Paul Smith Visiting The Chelsea Flower Show

Paul Smith Visiting The Chelsea Flower Show


Follow Paul on his annual visit to the Chelsea Flower Show to discover how his love of gardening cross-pollinates his design work.

"The interesting thing about Paul Smith is that we’ve never not done a floral print", says Paul.

It’s 6.45am on a bright Monday morning and the famously early rising designer has come for his annual visit to the Chelsea Flower Show to see which gardens will provide inspiration for next season’s shirts, socks and scarves.

"Being a child of the 60s, we were the first men to wear floral shirts", says Paul.

"It became a way for people to show their character and at the same time I started using colour and pattern as my signature".

But if floral print has become such a perennial for Paul, how does he keep it feeling fresh?

"Just changing the fabric can say a lot", says Paul, "especially for women it will change the perception massively.

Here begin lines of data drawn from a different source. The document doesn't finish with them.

Lemma sorted_keys {A B} (l : list (bytes * A)) (l' : list (bytes * B)) : l'.*1 = l.*1 → prefixes_sorted l → prefixes_sorted l'.
Proof.
  intros Heq Hs. revert l' Heq. induction Hs as [|[p a] l _ IH Hp]; intros [|[q b] l'] Heq; try done; [constructor|].
  rewrite !fmap_cons in Heq. assert (q = p ∧ l'.*1 = l.*1) as [-> Heq'] by (by simplify_eq). constructor; [by apply IH|]. apply Forall_forall. intros [q' b'] Hin.
  assert (q' ∈ l.*1) as ([? a'] & -> & Ha)%list_elem_of_fmap by (rewrite <-Heq'; apply list_elem_of_fmap; by exists (q', b')).
  rewrite Forall_forall in Hp. exact (Hp _ Ha).
Qed.

Lemma level_kept h m s s' nodes : kept s s' → level_ok h m s nodes → level_ok h m s' nodes.
Proof.
  intros Hk [Hs Hst Hc]. split; [done| |done]. intros x Hx. destruct (Hst x Hx) as [? ?].
  split; [done|by eapply stored_kept].
Qed.

(** Writing the parents of a complete level gives the complete level above. *)
Lemma level_up h m s nodes written :
  level_ok h m s nodes → h ≤ 1 →
  yields limits s (write_runs limits (N.of_nat (2 - h)) (runs nodes) [] written) (λ aw s', level_ok (Datatypes.S h) m s' aw.1).
Proof.
  intros Hlev Hh. assert (runs_ok (2 - h) nodes (runs nodes)) as Hruns.
  { apply runs_spec; [apply Hlev|]. intros x Hx. destruct (level_stored _ _ _ _ Hlev x Hx). lia. }
  eapply yields_wand; [apply (write_runs_spec h m)|].
  - intros up cs Hin. destruct (group_denotes h m s nodes _ up cs Hlev Hruns ltac:(lia) Hin) as [Hd Hne].
    destruct (runs_group _ _ _ Hruns _ _ Hin) as [Hl _]. rewrite Hl in Hd. rewrite Hl. done.
  - intros [above w] s' Hk (made & -> & Hkeys & Hst). cbn [fst app]. split.
    + eapply sorted_keys; [exact Hkeys|apply Hruns].
    + intros [up cid] Hx. split; [|by apply Hst].
      assert (up ∈ (runs nodes).*1) as ([? cs] & -> & Hin)%list_elem_of_fmap
        by (rewrite <-Hkeys; apply list_elem_of_fmap; by exists (up, cid)).
      destruct (runs_group _ _ _ Hruns _ _ Hin) as [Hl _]. cbn. lia.
    + intros n pg Hn. destruct (level_covers _ _ _ _ Hlev n pg Hn) as ([q cid] & Hq & Hqn). cbn in Hqn.
      destruct (level_stored _ _ _ _ Hlev _ Hq) as [Hql _]. cbn in Hql.
      destruct q as [|e up _] using rev_ind; [cbn in Hql; lia|]. rewrite length_app in Hql. cbn in Hql.
      destruct (runs_complete _ _ _ Hruns _ _ _ Hq) as (cs & Hin & _).
      assert (up ∈ made.*1) as ([up' c] & -> & Hm)%list_elem_of_fmap by (rewrite Hkeys; apply list_elem_of_fmap; by exists (up, cs)).
      exists (up', c). split; [done|]. rewrite has_prefix_snoc in Hqn by lia. by destruct Hqn.
Qed.

(** The nodes below the root are one run. *)
Lemma runs_top (nodes : list (bytes * Cid)) :
  (∀ x, x ∈ nodes → length x.1 = 1) →
  runs nodes = match nodes with [] => [] | _ => [([], (λ pc, mkTableChild (default x00 (head pc.1)) pc.2) <$> nodes)] end.
Proof.
  induction nodes as [|[p cid] nodes IH]; intros Hl; [done|]. cbn [runs]. rewrite IH by (intros; apply Hl; by right).
  pose proof (Hl (p, cid) ltac:(by left)) as Hp. cbn in Hp. destruct p as [|e [|? ?]]; [done| |done]. cbn. by destruct nodes.
Qed.

Lemma finish_levels_spec m s leaves written :
  level_ok 0 m s leaves →
  yields limits s (finish_levels limits leaves written) (λ u s', table limits s' (new_root u) m).
Proof.
  intros Hlev. unfold finish_levels.
  eapply yields_bind; [apply (level_up 0 m s); [done|lia]|]. intros [two w2] s2 _ Htwo. cbn [fst] in Htwo.
  eapply yields_bind; [apply (level_up 1 m s2); [done|lia]|]. intros [one w1] s1 _ Hone. cbn [fst] in Hone.
  assert (denotes limits 3 [] s1 (PageTableNode_internal 0 [] ((λ pc, mkTableChild (default x00 (head pc.1)) pc.2) <$> one)) m) as Hd.
  { assert (∀ x, x ∈ one → length x.1 = 1) as Hl1 by (intros x Hx; destruct (level_stored _ _ _ _ Hone x Hx); lia).
    assert (runs_ok 0 one (runs one)) as Hruns by (apply runs_spec; [apply Hone|done]).
    rewrite (runs_top one Hl1) in Hruns. destruct one as [|x one'] eqn:Hone'.
    - assert (m = ∅) as ->; [|by apply denotes_no_child].
      apply map_empty. intros n. destruct (m !! n) as [pg|] eqn:Hn; [|done].
      by destruct (level_covers _ _ _ _ Hone n pg Hn) as (x & ?%elem_of_nil & _).
    - destruct (group_denotes 2 m s1 _ _ [] _ Hone Hruns ltac:(lia) ltac:(by left)) as [Hd _]. by rewrite restrict_nil in Hd. }
  eapply yields_bind; [apply put_node_yields; first [done|by eapply (denotes_valid limits Hmax)]|]. intros root s' Hk Hget.
  apply yields_ret. eexists. split; [exact Hget|by eapply denotes_kept].
Qed.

“You could put it on a silk or on a chiffon, which is soft. You could put it on a viscose, which has a lot of drape. If you put it on cotton it’s more rigid.”

“The other thing is scale. The shirt I’m wearing today is one of the smaller floral prints that we’ll do, but we can go even smaller than that. Or we can go very, very big and spaced out. The dresses that are in the shops right now have a navy blue base with very big daisy motifs on, for example.”

As Paul walks around gardens of the Royal Hospital Chelsea, the low hum of lawnmowers and pressure washers provides a busy soundtrack.

Gardeners and staff are putting the finishing touches to this year’s exhibits before the public pours through the gates in less than 24 hours.

And work is never far from Paul’s mind as he surveys the show. Where many people see flowers, Paul often sees prints and stripes.

"If you look at this garden", he says, pausing in front of an exhibit called 'Breaking Ground', “you’ve got lots of green, but then what I call ‘punctuation marks’ of purple. That could be a navy blue suit with a brightly coloured tie. That’s the way I see it with my eyes.”

Inside the Great Pavilion, where the finest show flowers are found, Paul is drawn to a vibrant begonia display.